You people say this so much yet, even couples from two parents household divorce steadily without even looking back.

9 Likes 2 Shares

Re: As A Guy, Can You Marry A Girl From A Separated Home? by Justimi: 12:15pm On Jan 18, 2023
Fancy4e:
you lie my friend…..I was raised by my mother all by herself, after she lost her husband when I was 3yrs, she is so Godly nd taught everyone on how to live nd respect their spouse…….my dear, when someone is bad, that person is bad, irrespective of the family’s background……you all know the main cause of breakup in our society, so stop making look like they weren’t raised properly……

Facts

1 Like

Re: As A Guy, Can You Marry A Girl From A Separated Home? by Klass99(f): 12:15pm On Jan 18, 2023
😝

5 Likes 1 Share

Re: As A Guy, Can You Marry A Girl From A Separated Home? by everythinggirly(f): 12:16pm On Jan 18, 2023
Why not? Na disease? If her parents union didn't work why won't her's work?
Re: As A Guy, Can You Marry A Girl From A Separated Home? by Fiscus105(m): 12:24pm On Jan 18, 2023
CHoccolaTE:


You put up very intelligent points in this debate but the thing with arguing with males is that they hate losing to females so they keep taking you round in circles until they wear you out or they change the topic to another one they can defend properly or they start using ad hominens and telling you how you are irrational or untruthful or emotional and so on.
Very difficult and irritating gender.


Where is intelligent point? I deliberately stopped convo with her because her submissions full of gender sentiments,......if u follow our argument, when she asked,what of guy from single woman? I quickly agreed that the same thing will play out, but for her, she kept denying obvious, she was saying opposite of what is going on in reality.

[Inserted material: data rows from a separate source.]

(** X13. The same in [stm32-sign-pkcs11.py], for two key labels of one
    token. *)
Theorem pkcs11_sign_image_again {Entropy PrivateKey PublicKey}
    (lib : CryptoLib Entropy) (p11 : Pkcs11Lib Entropy PrivateKey PublicKey)
    (image : bytes) (module_path token label1 label2 : string)
    (pin : option string) (rng1 rng2 : Entropy)
    (session : Session PrivateKey PublicKey)
    (privkey1 privkey2 : PrivateKey) (pubkey1 pubkey2 : PublicKey) :
  (256 ≤ length image)%nat → take 4 image = STM2 →
  token_open p11 module_path token pin = Ok session →
  get_private_key session label1 = Ok privkey1 →
  get_public_key session label1 = Ok pubkey1 →
  curve (import_key p11 pubkey1) ∈ p256_names →
  p256_point (import_key p11 pubkey1) →
  token_signs p11 privkey1 →
  get_private_key session label2 = Ok privkey2 →
  get_public_key session label2 = Ok pubkey2 →
  curve (import_key p11 pubkey2) ∈ p256_names →
  p256_point (import_key p11 pubkey2) →
  token_signs p11 privkey2 →
  ∃ image1,
    Pkcs11.pkcs11_sign_image lib p11 image module_path token label1 pin rng1
      = (Ok 0, image1) ∧
    Pkcs11.pkcs11_sign_image lib p11 image1 module_path token label2 pin rng2
      = Pkcs11.pkcs11_sign_image lib p11 image module_path token label2 pin rng2.
Proof.
  intros Hlen Hmagic Hopen Hv1 Hb1 Hc1 Hp1 Hs1 Hv2 Hb2 Hc2 Hp2 Hs2.
  pose proof (pkcs11_length_get_raw_pubkey p11 pubkey1 Hp1) as Hpk1.
  pose proof (pkcs11_length_get_raw_pubkey p11 pubkey2 Hp2) as Hpk2.
  assert (Hold : length (slice 4 68 image) = 64%nat) by (apply length_slice; lia).
  set (pk1 := Pkcs11.get_raw_pubkey p11 pubkey1) in *.
  set (pk2 := Pkcs11.get_raw_pubkey p11 pubkey2) in *.
  set (w := le_to_Z (slice 72 76 image)).
  destruct (Hs1 rng1 (SHA256 lib (drop 72 (rebuilt image w pk1 (slice 4 68 image)))))
    as (sig1 & Hsign1 & Hsig1).
  pose proof (pkcs11_sign_image_ok lib p11 image module_path token label1 pin
                rng1 session privkey1 pubkey1 sig1 Hlen Hmagic Hopen Hv1 Hb1
                Hc1 Hp1 Hsign1) as Hres1.
  fold pk1 w in Hres1. rewrite rebuilt_set_signature in Hres1 by done.
  eexists. split; [exact Hres1|].
  set (image1 := rebuilt image w pk1 sig1).
  assert (Hlen1 : (256 ≤ length image1)%nat)
    by (unfold image1; by rewrite length_rebuilt).
  assert (Hmagic1 : take 4 image1 = STM2).
  { rewrite <- slice_0_take. unfold image1.
    rewrite rebuilt_magic by done. by rewrite slice_0_take. }
  assert (Hw : le_to_Z (slice 72 76 image1) = w).
  { unfold image1. rewrite rebuilt_w3 by done.
    apply le_to_Z_bytes. apply u32_of_slice; lia. }
  assert (Hsg : slice 4 68 image1 = sig1)
    by (unfold image1; by rewrite rebuilt_signature).
  assert (Hdig : drop 72 (rebuilt image1 w pk2 sig1) =
                 drop 72 (rebuilt image w pk2 (slice 4 68 image))).
  { unfold image1. rewrite rebuilt_rebuilt by done. by apply rebuilt_tail. }
  destruct (Hs2 rng2 (SHA256 lib (drop 72 (rebuilt image w pk2 (slice 4 68 image)))))
    as (sig2 & Hsign2 & Hsig2).
  rewrite (pkcs11_sign_image_ok lib p11 image1 module_path token label2 pin
             rng2 session privkey2 pubkey2 sig2);
    [|done..| fold pk2; by rewrite Hw, Hsg, Hdig].
  rewrite (pkcs11_sign_image_ok lib p11 image module_path token label2 pin
             rng2 session privkey2 pubkey2 sig2) by done.
  fold pk2 w. rewrite Hw, Hsg.
  rewrite !rebuilt_set_signature by (done || by rewrite length_rebuilt).
  unfold image1. by rewrite rebuilt_rebuilt.
Qed.

Lemma pkcs11_sign_image_again_witness :
  ∃ image1,
    Pkcs11.pkcs11_sign_image demo_lib demo_p11 demo_image "softhsm" "boot"
      "key6892" None () = (Ok 0, image1) ∧
    Pkcs11.pkcs11_sign_image demo_lib demo_p11 image1 "softhsm" "boot"
      "key6892" None () =
    Pkcs11.pkcs11_sign_image demo_lib demo_p11 demo_image "softhsm" "boot"
      "key6892" None ().
Proof.
  apply (pkcs11_sign_image_again demo_lib demo_p11 demo_image "softhsm" "boot"
           "key6892" "key6892" None () () demo_session
           demo_key demo_key demo_key demo_key).
  - vm_compute; lia.
  - reflexivity.
  - reflexivity.
  - reflexivity.
  - reflexivity.
  - apply list_elem_of_here.
  - split; split; by vm_compute.
  - apply demo_p11_signs.
  - reflexivity.
  - reflexivity.
  - apply list_elem_of_here.
  - split; split; by vm_compute.
  - apply demo_p11_signs.
Defined.

Lemma pkcs11_verify_signature_unfold {Entropy PrivateKey PublicKey}
    (lib : CryptoLib Entropy) (p11 : Pkcs11Lib Entropy PrivateKey PublicKey)
    (image : bytes) (module_path token key_label : string) (pin : option string) :
  (256 ≤ length image)%nat →
  Pkcs11.pkcs11_verify_signature lib p11 image module_path token key_label pin =
    (session ← token_open p11 module_path token pin;
     pubkey ← get_public_key session key_label;
     if DSS_verify lib (import_key p11 pubkey) (SHA256 lib (drop 72 image))
          (slice 4 68 image)
     then Ok 0 else Ok 2).
Proof.
  intros Hlen. unfold Pkcs11.pkcs11_verify_signature.
  rewrite pkcs11_unpack_header_ok by done. rewrite res_bind_Ok.
  dict_lookup. by rewrite !res_bind_Ok.
Qed.

(** X14. Verifying reads the signature field and the bytes from 0x48 on,
    and nothing else: two images that agree there get the same outcome,
    whatever their magic and checksum are. Neither file tests the magic
    when it verifies. *)
Theorem verify_ignores_magic_and_checksum {Entropy PrivateKey PublicKey}
    (lib : CryptoLib Entropy) (p11 : Pkcs11Lib Entropy PrivateKey PublicKey)
    (image1 image2 : bytes) (key : EccKey)
    (module_path token key_label : string) (pin : option string) :
  (256 ≤ length image1)%nat → (256 ≤ length image2)%nat →
  slice 0x04 0x44 image1 = slice 0x04 0x44 image2 →
  drop 0x48 image1 = drop 0x48 image2 →
  Local.verify_signature lib image1 key = Local.verify_signature lib image2 key ∧
  Pkcs11.pkcs11_verify_signature lib p11 image1 module_path token key_label pin =
  Pkcs11.pkcs11_verify_signature lib p11 image2 module_path token key_label pin.
Proof.
  change 0x04%nat with 4%nat. change 0x44%nat with 68%nat.
  change 0x48%nat with 72%nat.
  intros H1 H2 Hsig Htail.
  assert (Hpk : slice 108 172 image1 = slice 108 172 image2).
  { transitivity (slice 36 100 (drop 72 image1));
      [by rewrite slice_drop|]. rewrite Htail. by rewrite slice_drop. }
  split.
  - rewrite !local_verify_signature_ok by done. by rewrite Hsig, Htail, Hpk.
  - rewrite !pkcs11_verify_signature_unfold by done. by rewrite Hsig, Htail.
Qed.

......It's an open secret that women will not think twice before they move up to a guy they persive is better than the current boyfriend, it has nothing to do whether the girl is dependent or independent.

U ask urself, why Linda ikeji went for a man who only interested in sex and not Marriage?

Why Dj cuppy not married any unknown guy that full naija?

Did u think these ladies not seeing several unknown guys asking them out? They are doing that because of hypergamy.

1 Like 1 Share

Re: As A Guy, Can You Marry A Girl From A Separated Home? by millstone(m): 12:28pm On Jan 18, 2023
pleasureosondu:
Agree it wasn't the kid's fault but do we should now continue to trend and accept divorce? If parents divorce with flimsy excuses, what guarantee do you have that their innocent ( now adults) won't do same to their partner? And it's always the ladies that are quick to file for divorce. Just check Nairaland's front-page
It's easier to say till one experience it. My parents divorced but my sisters are married, raising better homes and learnt lessons. Personally I even prefer to be with someone that understands the hurt divorce brings long term and the importance of listening to yourselves and working things out than someone who sees divorce as a way out from even the smallest problem. Is divorce mentally damaging? Yes! Do I wish it never happened in my home? Yes! But judging someone for that is plain stupid. The ones when dey divorce up and down now their mama and papa divorce abi?